Only one stretch of the data below is wanted: the lines from the one with "w ← iget outside; find_module" through the one with "c :: name =>", repeated exactly.
#### DATA PROVIDED ####
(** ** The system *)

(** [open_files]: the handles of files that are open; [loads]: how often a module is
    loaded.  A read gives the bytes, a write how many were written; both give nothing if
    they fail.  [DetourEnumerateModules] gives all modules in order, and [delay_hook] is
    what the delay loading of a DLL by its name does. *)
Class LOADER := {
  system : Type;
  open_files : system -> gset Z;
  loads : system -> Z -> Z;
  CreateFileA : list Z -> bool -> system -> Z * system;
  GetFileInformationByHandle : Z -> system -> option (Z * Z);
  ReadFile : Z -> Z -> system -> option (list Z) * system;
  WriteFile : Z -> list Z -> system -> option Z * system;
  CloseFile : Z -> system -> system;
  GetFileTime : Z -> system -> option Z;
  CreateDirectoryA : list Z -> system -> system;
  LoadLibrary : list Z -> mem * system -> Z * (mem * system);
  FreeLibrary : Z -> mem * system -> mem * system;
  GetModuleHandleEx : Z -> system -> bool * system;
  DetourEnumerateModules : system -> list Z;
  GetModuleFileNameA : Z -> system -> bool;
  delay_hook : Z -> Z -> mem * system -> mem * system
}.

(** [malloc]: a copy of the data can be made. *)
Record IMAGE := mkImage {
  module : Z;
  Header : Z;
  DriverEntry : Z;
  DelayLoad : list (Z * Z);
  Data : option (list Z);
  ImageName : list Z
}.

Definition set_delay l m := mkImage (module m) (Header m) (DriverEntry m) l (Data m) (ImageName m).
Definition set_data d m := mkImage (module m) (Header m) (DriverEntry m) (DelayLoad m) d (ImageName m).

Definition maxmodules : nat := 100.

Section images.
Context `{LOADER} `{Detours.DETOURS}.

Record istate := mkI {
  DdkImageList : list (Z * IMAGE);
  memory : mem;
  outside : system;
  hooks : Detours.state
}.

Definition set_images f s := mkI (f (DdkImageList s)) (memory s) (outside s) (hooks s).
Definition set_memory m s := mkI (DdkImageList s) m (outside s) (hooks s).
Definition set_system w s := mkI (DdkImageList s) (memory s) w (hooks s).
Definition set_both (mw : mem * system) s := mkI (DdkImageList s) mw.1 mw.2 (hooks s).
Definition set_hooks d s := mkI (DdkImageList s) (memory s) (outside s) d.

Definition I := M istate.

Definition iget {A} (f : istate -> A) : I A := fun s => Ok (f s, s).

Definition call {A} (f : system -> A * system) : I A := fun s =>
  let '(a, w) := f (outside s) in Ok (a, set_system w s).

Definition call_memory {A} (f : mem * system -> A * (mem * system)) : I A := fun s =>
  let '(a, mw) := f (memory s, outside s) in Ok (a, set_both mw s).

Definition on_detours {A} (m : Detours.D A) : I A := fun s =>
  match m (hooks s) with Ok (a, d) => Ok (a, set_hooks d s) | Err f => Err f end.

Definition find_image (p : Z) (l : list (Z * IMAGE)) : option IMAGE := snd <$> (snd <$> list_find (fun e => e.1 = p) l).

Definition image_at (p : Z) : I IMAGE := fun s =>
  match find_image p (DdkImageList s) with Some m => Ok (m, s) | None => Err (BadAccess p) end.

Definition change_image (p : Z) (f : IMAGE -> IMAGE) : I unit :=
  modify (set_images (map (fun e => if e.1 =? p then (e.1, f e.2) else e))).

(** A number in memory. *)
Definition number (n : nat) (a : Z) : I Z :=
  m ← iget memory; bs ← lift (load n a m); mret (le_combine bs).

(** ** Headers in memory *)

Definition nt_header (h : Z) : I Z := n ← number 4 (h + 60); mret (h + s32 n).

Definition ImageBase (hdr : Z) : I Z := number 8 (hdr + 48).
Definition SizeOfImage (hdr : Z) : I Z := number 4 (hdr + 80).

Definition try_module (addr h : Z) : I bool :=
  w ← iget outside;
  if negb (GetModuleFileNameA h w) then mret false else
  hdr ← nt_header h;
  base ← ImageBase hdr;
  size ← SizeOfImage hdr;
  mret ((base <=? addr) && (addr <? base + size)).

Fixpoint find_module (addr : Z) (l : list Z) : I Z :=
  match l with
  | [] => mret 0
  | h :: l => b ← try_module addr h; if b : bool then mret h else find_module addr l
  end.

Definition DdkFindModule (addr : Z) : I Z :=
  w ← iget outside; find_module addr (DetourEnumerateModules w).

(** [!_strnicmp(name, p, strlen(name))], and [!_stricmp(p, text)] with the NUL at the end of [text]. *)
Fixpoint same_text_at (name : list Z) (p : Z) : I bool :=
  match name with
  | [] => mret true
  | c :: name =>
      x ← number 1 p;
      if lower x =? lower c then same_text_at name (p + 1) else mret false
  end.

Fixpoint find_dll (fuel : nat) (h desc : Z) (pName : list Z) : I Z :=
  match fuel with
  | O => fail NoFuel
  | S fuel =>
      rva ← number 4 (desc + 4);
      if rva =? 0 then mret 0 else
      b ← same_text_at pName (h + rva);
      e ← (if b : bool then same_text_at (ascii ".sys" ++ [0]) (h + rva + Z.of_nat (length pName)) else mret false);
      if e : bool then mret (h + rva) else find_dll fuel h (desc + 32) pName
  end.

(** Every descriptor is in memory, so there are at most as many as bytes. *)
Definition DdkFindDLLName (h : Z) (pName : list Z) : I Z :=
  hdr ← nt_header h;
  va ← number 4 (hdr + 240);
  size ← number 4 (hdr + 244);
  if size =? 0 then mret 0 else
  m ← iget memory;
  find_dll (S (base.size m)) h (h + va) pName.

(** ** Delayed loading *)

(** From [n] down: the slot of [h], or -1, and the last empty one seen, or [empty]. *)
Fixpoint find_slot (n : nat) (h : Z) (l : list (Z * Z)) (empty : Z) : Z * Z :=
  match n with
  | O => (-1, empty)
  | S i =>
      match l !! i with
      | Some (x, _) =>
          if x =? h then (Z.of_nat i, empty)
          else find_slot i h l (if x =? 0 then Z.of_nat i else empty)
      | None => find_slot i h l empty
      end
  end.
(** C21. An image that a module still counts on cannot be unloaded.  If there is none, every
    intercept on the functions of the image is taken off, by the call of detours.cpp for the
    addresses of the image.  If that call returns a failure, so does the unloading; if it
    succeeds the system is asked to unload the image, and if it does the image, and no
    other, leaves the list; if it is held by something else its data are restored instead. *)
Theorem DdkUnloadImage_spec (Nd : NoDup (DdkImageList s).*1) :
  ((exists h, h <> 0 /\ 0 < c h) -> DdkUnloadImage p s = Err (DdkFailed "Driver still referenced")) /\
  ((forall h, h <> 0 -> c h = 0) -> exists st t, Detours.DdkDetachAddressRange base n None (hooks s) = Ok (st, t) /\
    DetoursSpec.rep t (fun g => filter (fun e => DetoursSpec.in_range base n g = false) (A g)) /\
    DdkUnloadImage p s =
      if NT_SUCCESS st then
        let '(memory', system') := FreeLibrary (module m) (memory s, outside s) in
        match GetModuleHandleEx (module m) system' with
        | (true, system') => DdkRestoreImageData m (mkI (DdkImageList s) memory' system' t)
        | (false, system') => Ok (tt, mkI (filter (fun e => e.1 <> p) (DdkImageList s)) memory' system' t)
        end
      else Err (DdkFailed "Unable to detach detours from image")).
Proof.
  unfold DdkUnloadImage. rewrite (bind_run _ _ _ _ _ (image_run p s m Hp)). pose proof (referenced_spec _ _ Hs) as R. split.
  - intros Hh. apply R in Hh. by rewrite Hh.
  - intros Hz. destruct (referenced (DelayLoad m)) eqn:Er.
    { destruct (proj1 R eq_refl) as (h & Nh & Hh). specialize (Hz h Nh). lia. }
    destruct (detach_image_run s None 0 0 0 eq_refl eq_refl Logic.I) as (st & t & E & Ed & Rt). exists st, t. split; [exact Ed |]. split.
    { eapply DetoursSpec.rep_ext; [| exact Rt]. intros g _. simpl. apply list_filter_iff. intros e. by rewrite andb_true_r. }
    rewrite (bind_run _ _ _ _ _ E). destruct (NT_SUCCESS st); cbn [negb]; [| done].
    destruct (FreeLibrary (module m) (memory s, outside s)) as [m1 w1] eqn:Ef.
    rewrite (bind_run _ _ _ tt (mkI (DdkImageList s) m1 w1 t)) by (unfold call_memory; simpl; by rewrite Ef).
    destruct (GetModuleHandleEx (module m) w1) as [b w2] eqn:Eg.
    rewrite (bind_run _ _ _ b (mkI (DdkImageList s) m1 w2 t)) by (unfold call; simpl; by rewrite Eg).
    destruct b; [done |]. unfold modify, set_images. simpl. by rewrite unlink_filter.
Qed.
####
* EXERCISE OUTPUT:
  w ← iget outside; find_module addr (DetourEnumerateModules w).

(** [!_strnicmp(name, p, strlen(name))], and [!_stricmp(p, text)] with the NUL at the end of [text]. *)
Fixpoint same_text_at (name : list Z) (p : Z) : I bool :=
  match name with
  | [] => mret true
  | c :: name =>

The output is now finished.